この全身を支える脚は相当な質量を誇っているし……
そこから伸びる尾はまるでどこまでも続く道にも見えた。
尾の上を走るだけでも大変そう。
翼に今力はないがひとたびはためけばうっかりすれば流される。
それどころかどこまで飛び立つか……
戦略上必要な場所は複数あるものの私達は左頭……つまり向い合わせのときに右側の頭を狙うこととなる。
今魔王からみて左横を飛行している位置だ。
「すごい……きれぇ……! 城跡が邪魔なくらい……!」
「あれは……マズイな。
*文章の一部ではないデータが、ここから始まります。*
(* ===== verification/RateLimit.v ===== *)
(** * The rate limiter (src/internal/httpapi/ratelimit.go)

    Token buckets in [float64], one per client address and resource, and the
    resolution of the client address behind trusted proxies.  The functions of
    package [net] it calls, [SplitHostPort], [ParseIP] and [IPNet.Contains],
    are modelled on byte strings.  The product and the sum of the refill are
    two roundings, as on the platforms where the compiler does not fuse them. *)

From S2P Require Import Prelude GoStrings Float64 Codec Http.

(** ** Package [net] *)

(** An address in its 16-byte form. *)
Abbreviation IP := (list Z).
Record IPNet := MkNet { net_IP : IP; net_Mask : list Z }.

Fixpoint decimal_value (s : string) (acc : Z) : option Z :=
  match s with
  | "" => Some acc
  | String.String a r =>
      let v := byte_val a - 48 in
      if (0 <=? v) && (v <=? 9) then decimal_value r (acc * 10 + v) else None
  end.

(** One field of a dotted address: digits, no leading zero, at most 255. *)
Definition v4_field (s : string) : option Z :=
  if bool_decide (s = "") || ((1 <? String.length s)%nat && has_prefix "0" s) || (3 <? String.length s)%nat then None
  else v ← decimal_value s 0; if v <=? 255 then Some v else None.

Definition parseIPv4Fields (s : string) : option (list Z) :=
  match split_on (Ascii.ascii_of_nat 46) s with
  | [a; b; c; d] => a ← v4_field a; b ← v4_field b; c ← v4_field c; d ← v4_field d; Some [a; b; c; d]
  | _ => None
  end.

Definition hex_value (a : Ascii.ascii) : option Z :=
  let v := byte_val a in
  if (48 <=? v) && (v <=? 57) then Some (v - 48)
  else if (97 <=? v) && (v <=? 102) then Some (v - 87)
  else if (65 <=? v) && (v <=? 70) then Some (v - 55)
  else None.

(** The hex digits a group starts with: how many, their value, the rest. *)
Fixpoint hex_group (s : string) : nat * Z * string :=
  match s with
  | "" => (0%nat, 0, "")
  | String.String a r =>
      match hex_value a with
      | None => (0%nat, 0, s)
      | Some v => let '(n, acc, rest) := hex_group r in (S n, v * 16 ^ Z.of_nat n + acc, rest)
      end
  end.

Definition colon : Ascii.ascii := Ascii.ascii_of_nat 58.
Definition dot : Ascii.ascii := Ascii.ascii_of_nat 46.

(** The loop of [parseIPv6], on the bytes parsed so far and the position of the
    ellipsis; each round reads a group, so nine rounds are enough. *)
Fixpoint parse_groups (fuel : nat) (s : string) (ip : list Z) (ellipsis : option nat) : option (list Z * option nat * string) :=
  match fuel with
  | O => None
  | S fuel =>
      if (16 <=? length ip)%nat then Some (ip, ellipsis, s)
      else
        let '(n, acc, rest) := hex_group s in
        if (4 <? n)%nat || (n =? 0)%nat then None
        else
          match rest with
          | "" => Some (ip ++ [acc / 256; acc mod 256], ellipsis, "")
          | String.String c r =>
              if Ascii.eqb c dot then
                if (bool_decide (ellipsis = None) && negb (length ip =? 12)%nat) || (16 <? length ip + 4)%nat then None
                else v4 ← parseIPv4Fields s; Some (ip ++ v4, ellipsis, "")
              else
                let ip := ip ++ [acc / 256; acc mod 256] in
                if negb (Ascii.eqb c colon) then None
                else match r with
                     | "" => None
                     | String.String c2 r2 =>
                         if Ascii.eqb c2 colon then
                           if bool_decide (ellipsis <> None) then None
                           else if bool_decide (r2 = "") then Some (ip, Some (length ip), "")
                           else parse_groups fuel r2 ip (Some (length ip))
                         else parse_groups fuel r ip ellipsis
                     end
          end
  end.

Definition expand (ip : list Z) (ellipsis : option nat) : option IP :=
  match ellipsis with
  | None => if (length ip =? 16)%nat then Some ip else None
  | Some k => if (length ip <? 16)%nat then Some (take k ip ++ replicate (16 - length ip) 0 ++ drop k ip) else None
  end.

Definition parseIPv6 (s : string) : option IP :=
  let '(s, ellipsis) := if has_prefix "::" s then (drop_bytes 2 s, Some 0%nat) else (s, None) in
  if bool_decide (s = "") && bool_decide (ellipsis <> None) then Some (replicate 16 0)
  else match parse_groups 9 s [] ellipsis with
       | Some (ip, ellipsis, rest) => if bool_decide (rest = "") then expand ip ellipsis else None
       | None => None
       end.

(** [netip.ParseAddr] chooses by the first dot or colon; [net.ParseIP] refuses
    zones, so a percent sign is never accepted. *)
Fixpoint first_mark (s : string) : option bool :=
  match s with
  | "" => None
  | String.String a r =>
      if Ascii.eqb a dot then Some true else if Ascii.eqb a colon then Some false else first_mark r
  end.

Definition v4_in_v6 (v4 : list Z) : IP := replicate 10 0 ++ [255; 255] ++ v4.

Definition ParseIP (s : string) : option IP :=
  if contains_byte (Ascii.ascii_of_nat 37) s then None
  else match first_mark s with
       | Some true => v4_in_v6 <$> parseIPv4Fields s
       | Some false => parseIPv6 s
       | None => None
       end.

(** [ip.To4()]. *)
Definition To4 (ip : IP) : option (list Z) :=
  if (length ip =? 4)%nat then Some ip
  else if (length ip =? 16)%nat && bool_decide (take 12 ip = replicate 10 0 ++ [255; 255]) then Some (drop 12 ip)
  else None.

Definition masked_eq (a b m : list Z) : bool := bool_decide (zip_with Z.land a m = zip_with Z.land b m).

Definition networkNumberAndMask (n : IPNet) : option (list Z * list Z) :=
  let ip := match To4 (net_IP n) with Some x => Some x
            | None => if (length (net_IP n) =? 16)%nat then Some (net_IP n) else None end in
  match ip with
  | None => None
  | Some ip =>
      match length (net_Mask n), length ip with
      | 4%nat, 4%nat => Some (ip, net_Mask n)
      | 16%nat, 4%nat => Some (ip, drop 12 (net_Mask n))
      | 16%nat, 16%nat => Some (ip, net_Mask n)
      | _, _ => None
      end
  end.

(** A network without number and mask has none of the addresses' lengths. *)
Definition Contains (n : IPNet) (ip : IP) : bool :=
  match networkNumberAndMask n with
  | None => false
  | Some (nn, m) =>
      let ip := match To4 ip with Some x => x | None => ip end in
      (length ip =? length nn)%nat && masked_eq nn ip m
  end.

(** [net.SplitHostPort]: the host, when the address has a port. *)
Fixpoint last_index (c : Ascii.ascii) (s : string) (i : nat) : option nat :=
  match s with
  | "" => None
  | String.String a r =>
      match last_index c r (S i) with Some j => Some j | None => if Ascii.eqb a c then Some i else None end
  end.
Fixpoint first_index (c : Ascii.ascii) (s : string) (i : nat) : option nat :=
  match s with
  | "" => None
  | String.String a r => if Ascii.eqb a c then Some i else first_index c r (S i)
  end.

Definition lbracket : Ascii.ascii := Ascii.ascii_of_nat 91.
Definition rbracket : Ascii.ascii := Ascii.ascii_of_nat 93.

Definition SplitHostPort (hostport : string) : option string :=
  match last_index colon hostport 0 with
  | None => None
  | Some i =>
      if has_prefix "[" hostport then
        match first_index rbracket hostport 0 with
        | None => None
        | Some e =>
            if negb (S e =? i)%nat then None
            else if contains_byte lbracket (drop_bytes 1 hostport) || contains_byte rbracket (drop_bytes (S e) hostport)
            then None
            else Some (String.substring 1 (e - 1) hostport)
        end
      else
        let host := String.substring 0 i hostport in
        if contains_byte colon host || contains_byte lbracket hostport || contains_byte rbracket hostport then None
        else Some host
  end.

(** ** The client address *)
Definition isTrustedIP (ip : string) (trusted : list IPNet) : bool :=
  match ParseIP ip with
  | None => false
  | Some parsed => existsb (fun cidr => Contains cidr parsed) trusted
  end.

(** The loop of [rightmostUntrusted], over the parts from the last. *)
Fixpoint first_untrusted (parts : list string) (trusted : list IPNet) : string :=
  match parts with
  | [] => ""
  | p :: parts =>
      let candidate := TrimSpace p in
      if bool_decide (candidate = "") || bool_decide (ParseIP candidate = None) then first_untrusted parts trusted
      else if negb (isTrustedIP candidate trusted) then candidate
      else first_untrusted parts trusted
  end.
Definition rightmostUntrusted (xff : string) (trusted : list IPNet) : string :=
  first_untrusted (reverse (split_on comma xff)) trusted.

Definition clientIP (trusted : list IPNet) (r : Request) : string :=
  let peer := default (rq_RemoteAddr r) (SplitHostPort (rq_RemoteAddr r)) in
  if isTrustedIP peer trusted then
    let xff := header_get "X-Forwarded-For" (rq_Header r) in
    if bool_decide (xff <> "") then
      let ip := rightmostUntrusted xff trusted in
      if bool_decide (ip <> "") then ip else peer
    else peer
  else peer.

(** ** Token buckets *)

(** [t.Sub(u)] saturates; [d.Seconds()]. *)
Definition time_sub (t u : time) : Z := Z.max (- 2 ^ 63) (Z.min (2 ^ 63 - 1) (t - u)).
Definition Seconds (d : Z) : float64 :=
  f_add (of_int (Z.quot d Second)) (f_div (of_int (Z.rem d Second)) (of_int 1000000000)).

Record tokenBucket := MkBucket { tokens : float64; last : time }.

Record rateLimiter := MkLimiter {
  buckets : gmap string tokenBucket;
  rate : float64;
  burst : float64;
  trustedProxies : list IPNet;
}.

Definition per_minute (n : Z) : Z := if n <=? 0 then 10 else n.

Definition newRateLimiter (perMinute : Z) (trusted : list IPNet) : rateLimiter :=
  MkLimiter ∅ (f_div (of_int (per_minute perMinute)) (of_int 60)) (of_int (per_minute perMinute)) trusted.

Definition set_buckets (m : gmap string tokenBucket) (rl : rateLimiter) : rateLimiter :=
  MkLimiter m (rate rl) (burst rl) (trustedProxies rl).

Definition refill (rl : rateLimiter) (b : tokenBucket) (t : time) : float64 :=
  let elapsed := Seconds (time_sub t (last b)) in
  if f_lt (of_int 0) elapsed then
    let x := f_add (tokens b) (f_mul elapsed (rate rl)) in
    if f_lt (burst rl) x then burst rl else x
  else tokens b.

Definition allow (key : string) (t : time) (rl : rateLimiter) : bool * rateLimiter :=
  let b := default (MkBucket (burst rl) t) (buckets rl !! key) in
  let tok := refill rl b t in
  if f_lt tok (of_int 1) then (false, set_buckets (<[key := MkBucket tok t]> (buckets rl)) rl)
  else (true, set_buckets (<[key := MkBucket (f_sub tok (of_int 1)) t]> (buckets rl)) rl).

(** One tick of [cleanup]. *)
Definition idle (t : time) (b : tokenBucket) : bool := 10 * Minute <? time_sub t (last b).
Definition evict (t : time) (rl : rateLimiter) : rateLimiter :=
  set_buckets (filter (fun p => idle t p.2 = false) (buckets rl)) rl.

(** [middleware], [managementMiddleware] and [requestRateLimit]: the key they
    charge, and the response that replaces the handler's. *)
Definition limit_key (rl : rateLimiter) (r : Request) (resource : string) : string :=
  clientIP (trustedProxies rl) r +:+ "|" +:+ resource.
Definition rate_limited : Response :=
  with_header "Retry-After" "60" (writeError 429 "rate_limited" "too many requests, slow down").
Definition charge (rl : rateLimiter) (key : string) (t : time) : option Response * rateLimiter :=
  let '(ok, rl) := allow key t rl in (if ok then None else Some rate_limited, rl).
師匠たちが言っていた、見るだけで心惑わす存在そのものじゃないか……! 飛んでるの面白いとか思っている場合じゃないな……弟! しっかり気を保たないと持っていかれるぞ!」
「えっ!? う、うんー!」
「良すぎると感じた相手にも強い敵意を感じるのって、難しいんだ……! 憧れでも、美しさでも、そこで負ける!」
インカの心にすごく実感が伴っている。
メンタル面の修行もしっかりつけられたらしい。
しかもかなり理屈建てて。
インカもハックも"進化"済みで戦いの準備はいつでも出来ている。
私も出来得る限りほぼオートで補助呪文を配っている。
こういうのは脳内で魔法の習慣化を組み込み自動化させるに限る。
今回魔王の攻撃そのものは即死級ばかりのはずだ。
土魔法"クラッシュガード"も大いに役立つだろう。
そして何より……
「そろそろこの距離なら……ハック!」
「わかったぁ! 連発は出来ないから、大事にしてねぇ!」
ハックが首から繋がった小さな分身とともに腕を天に掲げる。
ハックがあらゆるところから何かをサイコキネシスで集めていく。
見えないなにかだが確かに集うそれ……ハックに言わせると命……そしてエネルギーの残滓らしい。
集まったものはハックの頭上で形をなしてゆき……1つの造形を成す。
その光で出来た像はまるでハックの分身が巨大化したもの。
そして更にその像が……バラバラになった!
正確には小型化したのがたくさん飛び散る。
みんなの元へと飛び込み……
身体の中へと消えた。
「ち、力が溢れてくる!」
「良いねえ、盛り上がってきた!」
「うおおおっ! 今なら勝てる!」
「この力はねぇ、僕以外のみんなに気力充実と……もしも危なくなったときに、1度だけ身代わりしてくれるんだぁー」
ハックのこの能力は心の活力をみなぎらせつつ死に至る大きい攻撃を食らったとしても防ぐ。
簡単に言うと能力が身代わりになってくれる。
これにより『1度防ぐ』『死のダメージを身代わりする』で2回防げる。
ただしハックはハック自身の能力だけ対象外になるため主に距離を取るのは必須。
一応ハックによると秘策はあるらしいが……
教えてはもらっていない。秘密らしい。
「ヒャッホー! 俺に続けー!」
「いくぜー!」「突撃ー!」
「「ウオオオー!!」」
イタ吉たちがいくらかの兵をつれて突撃していく。
もはや防ぐのが意味ない相手の場合イタ吉の部隊である回避中心でかき乱す部隊が重要になる。
本格的な衝突が始まる前に敵の現在データをチェックしなくちゃ。